I love Linux. In fact, I love it so much that it runs on every computer I use, except for my phone but that can be changed. It always amazes me how much control Linux gives me about my computer and how easy it is to create a script that just does everything that I was doing manually before.

Since Septemper of 2018, I decided to stop dual booting Windows and Linux and only use Linux. I mean, I could play my most played games under Linux: CS:GO, Split/Second Velocity (Wine), NieR: Automata (Wine). But there were still some games that I could not play as either have no Linux port or refuse to run with Wine. I love playing Tom Clancy's The Division and The Division 2. I really enjoyed playing Tom Clancy's Rainbow Six Siege and Wildlands was much fun. Except for The Division, none of these games runs under Wine. So what do?

GPU Passthrough

Before even having the thought of switching to Linux "full-time", I stumbled across this video by Level1Linux. It introduced me to the concept of hardware passthrough and I wanted to do it ever since. Now that my mainboard has an IOMMU and my CPU supports all needed virtualization extensions, I was ready.

At that time I was using a AMD Ryzen 2400G and a Nvidia Geforce GTX 1060. I chose this particular CPU as it contains an iGPU, allowing me to have video output of my host even when I pass the 1060 through to my VM.

The only thing that I did not like was the fact that the Nvidia driver refuses to run in a Virtual Machine, so I had to configure my VM via libvirt in a way that hides the fact that the driver is run inside a VM.

Dynamic GPU Passthrough

While this allowed me to play The Division, it was tedious to reboot to not have the GPU bound to the vfio-pci module so that I could use it on my host. Most guides expect you to have a second powerful GPU so that you don't have to worry about the unavailable GPU but to me it seemed like a waste.

So I wrote myself a script which...

  • unloaded all Nvidia kernel modules;
  • started libvirt and loaded the vfio-pci module;
  • bound the GPU to the vfio-pci module;
  • started the VM.

The only problem with this was that the Nvidia modules kept being loaded by the X server.

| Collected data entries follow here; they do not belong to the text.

(** X5.  In exact arithmetic the normalized angle describes the same
    position of the pendulum as the angle itself (same sine and cosine), and
    [pendulum_deriv] returns the same derivative at both. *)
Theorem wrap_angle_keeps_dynamics
  (theta theta_dot t b m g l F0 omega_d : R) :
  sin (wrap_angle theta) = sin theta /\
  cos (wrap_angle theta) = cos theta /\
  pendulum_deriv (wrap_angle theta, theta_dot) t b m g l F0 omega_d =
  pendulum_deriv (theta, theta_dot) t b m g l F0 omega_d.
Proof.
  split; [apply R_wrap_angle_sin |]. split; [apply R_wrap_angle_cos |].
  unfold pendulum_deriv. exact_arith. rewrite R_wrap_angle_sin. reflexivity.
Qed.

Lemma R_omega_d_T : (omega_d * T = 2 * PI)%R.
Proof.
  pose proof R_omega_d_pos as Hw. unfold T. exact_arith. field. lra.
Qed.

End ExactAngles.

Lemma map_fixed {X : Type} (f : X -> X) (xs : list X) :
  map f xs = xs <-> Forall (fun x => f x = x) xs.
Proof.
  induction xs as [| x rest IH]; cbn [map]; split.
  - constructor.
  - reflexivity.
  - intros Heq. injection Heq as Hx Hrest. constructor; [exact Hx |].
    apply IH. exact Hrest.
  - intros Hall. inversion Hall as [| ? ? Hx Hrest]; subst.
    rewrite Hx. f_equal. apply IH. exact Hrest.
Qed.

Section ExactIdentity.
Local Open Scope R_scope.

Lemma R_wrap_angle_fixed_iff (theta : R) :
  wrap_angle theta = theta <-> - PI <= theta < PI.
Proof.
  split.
  - intros <-. apply R_wrap_angle_range.
  - apply R_wrap_angle_fixed.
Qed.

(** X6.  In exact arithmetic the normalization leaves an angle as it is
    exactly when the angle lies in [[- pi, pi)]; the normalized angles of a
    run are the angles themselves exactly when the whole trajectory stays
    there. *)
Theorem normalization_identity_on_librations
  (I : Integrator R) (F0 t_max P theta : R) :
  (wrap_angle theta = theta <-> - PI <= theta < PI) /\
  on_return (simulate I F0 t_max P)
    (fun '(_, th, _, theta_mod) =>
       theta_mod = th <-> Forall (fun x => - PI <= x < PI) th).
Proof.
  split; [apply R_wrap_angle_fixed_iff |].
  destruct (simulate I F0 t_max P)
    as [[[[t th] theta_dot] theta_mod] | e] eqn:Hrun;
    cbn [on_return]; [| exact Logic.I].
  apply simulate_inv in Hrun. destruct Hrun as (_ & _ & _ & ->).
  rewrite map_fixed. split; apply Forall_impl; intros x;
    apply R_wrap_angle_fixed_iff.
Qed.

End ExactIdentity.

(** * The right-hand side of the equation of motion *)

Section ExactField.
Local Open Scope R_scope.

(** X7.  In exact arithmetic, with [n >= 1] points per period, grid times
    that are a whole number [k] of strides [n] apart differ by [k T], and the
    right-hand side of the equation is the same function of the state at
    both: the drive has the same phase at all the samples of a stroboscopic
    section. *)
Theorem stroboscopic_samples_share_drive_phase
  (I : Integrator R) (F0 t_max : R) (n : Z) :
  (0 < n)%Z ->
  returns (simulate I F0 t_max (of_int n))
    (fun '(t, _, _, _) =>
       forall i k : nat, (i + k * Z.to_nat n < length t)%nat ->
         nth (i + k * Z.to_nat n) t 0 = nth i t 0 + INR k * T /\
         forall state,
           pendulum_deriv state (nth (i + k * Z.to_nat n) t 0)
                          b m g l F0 omega_d =
           pendulum_deriv state (nth i t 0) b m g l F0 omega_d).
Proof.
  intros Hn. exact_arith.
  assert (HP : IZR n <> 0) by (apply not_0_IZR; lia).
  rewrite R_simulate by exact HP.
  unfold returns. cbv beta iota zeta.
  intros i k Hik. rewrite length_map, length_seq in Hik.
  assert (Hshift : nth (i + k * Z.to_nat n)
             (map (fun j => INR j * (T / IZR n))
                (seq 0 (Z.to_nat (Zceil (t_max * IZR n))))) 0
           = nth i (map (fun j => INR j * (T / IZR n))
                (seq 0 (Z.to_nat (Zceil (t_max * IZR n))))) 0 + INR k * T).
  { rewrite !nth_map_seq by nia.
    rewrite plus_INR, mult_INR, (INR_IZR_INZ (Z.to_nat n)), Z2Nat.id by lia.
    field. exact HP. }
  split; [exact Hshift |].
  intros [theta theta_dot]. rewrite Hshift.
  unfold pendulum_deriv. exact_arith. do 2 f_equal. f_equal.
  rewrite Rmult_plus_distr_l.
  replace (omega_d * (INR k * T)) with (INR k * (omega_d * T)) by ring.
  rewrite R_omega_d_T.
  replace (INR k * (2 * PI)) with (2 * INR k * PI) by ring.
  apply cos_period.
Qed.

(** X7, at the run of [plot_results] for [F0 = 15]. *)
Lemma stroboscopic_samples_share_drive_phase_witness :
  returns (simulate (A := R) euler 15%R 100%R (of_int 100))
    (fun '(t, _, _, _) =>
       forall i k : nat, (i + k * Z.to_nat 100 < length t)%nat ->
         nth (i + k * Z.to_nat 100) t 0%R = (nth i t 0 + INR k * T)%R /\
         forall state,
           pendulum_deriv state (nth (i + k * Z.to_nat 100) t 0%R)
                          b m g l 15%R omega_d =
           pendulum_deriv state (nth i t 0%R) b m g l 15%R omega_d).
Proof.
  apply (@stroboscopic_samples_share_drive_phase euler 15%R 100%R 100%Z). lia.
Defined.

(** X8.  In exact arithmetic the derivative is odd under the reflection
    [(theta, theta_dot, F0) -> (- theta, - theta_dot, - F0)], and, with the
    script's drive frequency, under the reflection of the state together
    with a shift of the time by half a drive period. *)
Theorem pendulum_deriv_symmetry (theta theta_dot t b m g l F0 : R) :
  pendulum_deriv (- theta, - theta_dot) t b m g l (- F0) omega_d
  = (- fst (pendulum_deriv (theta, theta_dot) t b m g l F0 omega_d),
     - snd (pendulum_deriv (theta, theta_dot) t b m g l F0 omega_d)) /\
  pendulum_deriv (- theta, - theta_dot) (t + T / 2) b m g l F0 omega_d
  = (- fst (pendulum_deriv (theta, theta_dot) t b m g l F0 omega_d),
     - snd (pendulum_deriv (theta, theta_dot) t b m g l F0 omega_d)).
Proof.
  unfold pendulum_deriv. exact_arith. cbn [fst snd]. split.
  - f_equal. rewrite sin_neg. unfold Rdiv. ring.
  - f_equal.
    replace (omega_d * (t + T / 2)) with (omega_d * t + omega_d * T / 2)
      by field.
    rewrite R_omega_d_T.
    replace (2 * PI / 2) with PI by field.
    rewrite neg_cos, sin_neg. unfold Rdiv. ring.
Qed.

This was annoying since I had to blacklist the modules, which prevented me from using the GPU on my host. The solution, albeit very hacky, was a custom package which installed the kernel modules into a new folder from where the modules were manually inserted using insmod by another script.

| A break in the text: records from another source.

Definition example_a : Bookmark := mkBookmark "https://a.example" "Example A" "dev".

Definition example_b : Bookmark := mkBookmark "https://b.example" "Example B" "dev".

Definition dev_a : Bookmark := mkBookmark "https://a.example" "A" "Development".

Definition dev_b : Bookmark := mkBookmark "https://b.example" "B" "cooking".

Definition dev_c : Bookmark := mkBookmark "https://c.example" "C" "development tools".

Definition two_sites : BookmarkManager :=
  mkManager demo_path [site_a; mkBookmark "https://b.org/x?y=1" "B \ quoted" "t2"].

Definition three_tags : BookmarkManager :=
  mkManager demo_path
    [mkBookmark "https://1.example" "One" "b";
     mkBookmark "https://2.example" "Two" "a";
     mkBookmark "https://3.example" "Three" "B"].

Definition other_path : string := "/tmp/elsewhere.json".

Definition twins : BookmarkManager :=
  mkManager demo_path
    [mkBookmark "https://1.example" "Same" "x";
     mkBookmark "https://2.example" "Other" "y";
     mkBookmark "https://3.example" "SAME" "z"].

Definition doubled : BookmarkManager :=
  mkManager demo_path
    [mkBookmark "https://a.com" "A" "t";
     mkBookmark "https://b.org" "B" "t";
     mkBookmark "HTTPS://A.COM" "A2" "u"].


(** * Properties *)

(** ** Strings *)

Module PyStrFacts.
Import PyStr.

My host's video output comes from my Ryzen's iGPU. It is not powerful enough to run games like Split/Second Velocity or CS:GO at an acceptable framerate, so what do?

Since the Nvidia driver for Linux is proprietary PRIME offloading was not an option. I, however, discovered a library which allowed the offloading of an application's rendering - if it uses GLX - onto another GPU: primus.

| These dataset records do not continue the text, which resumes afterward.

(** C2, amended. Dimension guard: in a store that has been set up, an
    [insert] with an embedding whose length is not 768 always fails and
    leaves the world unchanged; it fails with [InvalidDimension] when
    the text's hash-derived id is not yet in the ID column, and with
    [DuplicateEntry] when it is.  Consequently [insert] never stores an
    embedding of another length: in any world, however it was set up or
    loaded, the rows after an [insert] are the rows before it, followed
    by at most one row, whose embedding has length 768.  So every
    stored embedding has length 768 in every world that [insert] calls
    lead to from a world where that is so -- the world after a [setup]
    that found no file, which holds no rows, or after a [setup] that
    loaded a file, which holds the rows [read_json] gave. *)
Theorem insert_dimension_guard
    (to_json : DataFrame -> string)
    (read_json : string -> result DataFrame) :
  (forall (w : World) (d : DataFrame) (text : str) (id_value : string)
          (embeddings : list float),
      data w = Some d ->
      hash_id text = Ok id_value ->
      List.length embeddings <> 768%nat ->
      (~ In id_value (map ID d) ->
         insert to_json text embeddings w = (Raise InvalidDimension, w))
      /\ (In id_value (map ID d) ->
           insert to_json text embeddings w
           = (Raise (DuplicateEntry id_value), w)))
  /\ (forall (w : World) (text : str) (embeddings : list float),
        rows (snd (insert to_json text embeddings w)) = rows w
        \/ exists r : Row,
             rows (snd (insert to_json text embeddings w)) = rows w ++ [r]
             /\ List.length (Embeddings r) = 768%nat)
  /\ (forall w0 w : World,
        Forall (fun r => List.length (Embeddings r) = 768%nat) (rows w0) ->
        after_inserts to_json w0 w ->
        Forall (fun r => List.length (Embeddings r) = 768%nat) (rows w))
  /\ (forall w : World,
        file w = None ->
        rows (snd (setup to_json read_json w)) = [])
  /\ (forall (w : World) (c : string) (d : DataFrame),
        file w = Some c ->
        read_json c = Ok d ->
        rows (snd (setup to_json read_json w)) = d).
Proof.
  assert (Hstep : forall (w : World) (text : str) (embeddings : list float),
            rows (snd (insert to_json text embeddings w)) = rows w
            \/ exists r : Row,
                 rows (snd (insert to_json text embeddings w)) = rows w ++ [r]
                 /\ List.length (Embeddings r) = 768%nat).
  { intros w text embeddings.
    destruct (insert_data to_json w text embeddings)
      as [Hsame | [d [i [Hd [Hh [Hnew [Hlen Hdata]]]]]]].
    - left. unfold rows. now rewrite Hsame.
    - right. exists (mkRow i text embeddings). split; [|exact Hlen].
      unfold rows. now rewrite Hdata, Hd. }
  split; [|split; [exact Hstep|split; [|split]]].
  - intros w d text id_value embeddings Hd Hh Hlen. split.
    + intros Hnew. apply isin_any_not_In in Hnew.
      now apply insert_bad_length with (d := d) (id_value := id_value).
    + intros Hin. apply isin_any_In in Hin.
      now apply insert_present with (d := d).
  - intros w0 w H0 Hr.
    induction Hr as [| w text embeddings Hr IH | w k Hr IH].
    + exact H0.
    + destruct (Hstep w text embeddings) as [-> | [r [-> Hlen]]].
      * exact IH.
      * apply Forall_app. split; [exact IH|]. now constructor.
    + exact IH.
  - intros w Hf. rewrite (setup_missing to_json read_json w Hf).
    now destruct (disk w).
  - intros w c d Hf Hr. rewrite (setup_present to_json read_json w c d Hf Hr).
    now destruct (disk w).
Qed.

It worked well enough for games that used OpenGL, like CS:GO. But when I tried launching Split/Second Velocity using Wine, it crashed. Vulkan offloading was not possible with primus, but with primus_vk. This library I never got to work so I cannot say anything about it.

The only solution to that, from my point-of-view, was to create another script with launched a second X server on the Nvidia GPU, start Openbox as a WM on that X server and create a seamless transition from my iGPU- to my Nvidia-X-server using barrier. I then could start applications like Steam on the Nvidia X server and use the GPU's full potential.

Since I was using barrier for the second X server I tried doing the same with barrier inside my VM and all I can say is that it works very well. It made the entire "workflow" with the VM much less painful as I could just take control of the host if I ever needed to without the need for a second keyboard.

GPU Changes

Today, my PC runs the same AMD CPU. However, the Nvidia GPU got replaced with an AMD RX 590. This allowed me to use the opensource amdgpu driver, which was and still is a huge plus for me. It complicated some things for me though.

While I can now use PRIME offloading on any application I want, I cannot simply unbind the RX 590 from the amdgpu driver while in X for use in my VM. While the driver exposes this functionality, it crashes the kernel as soon as I try to suspend or shutdown my computer.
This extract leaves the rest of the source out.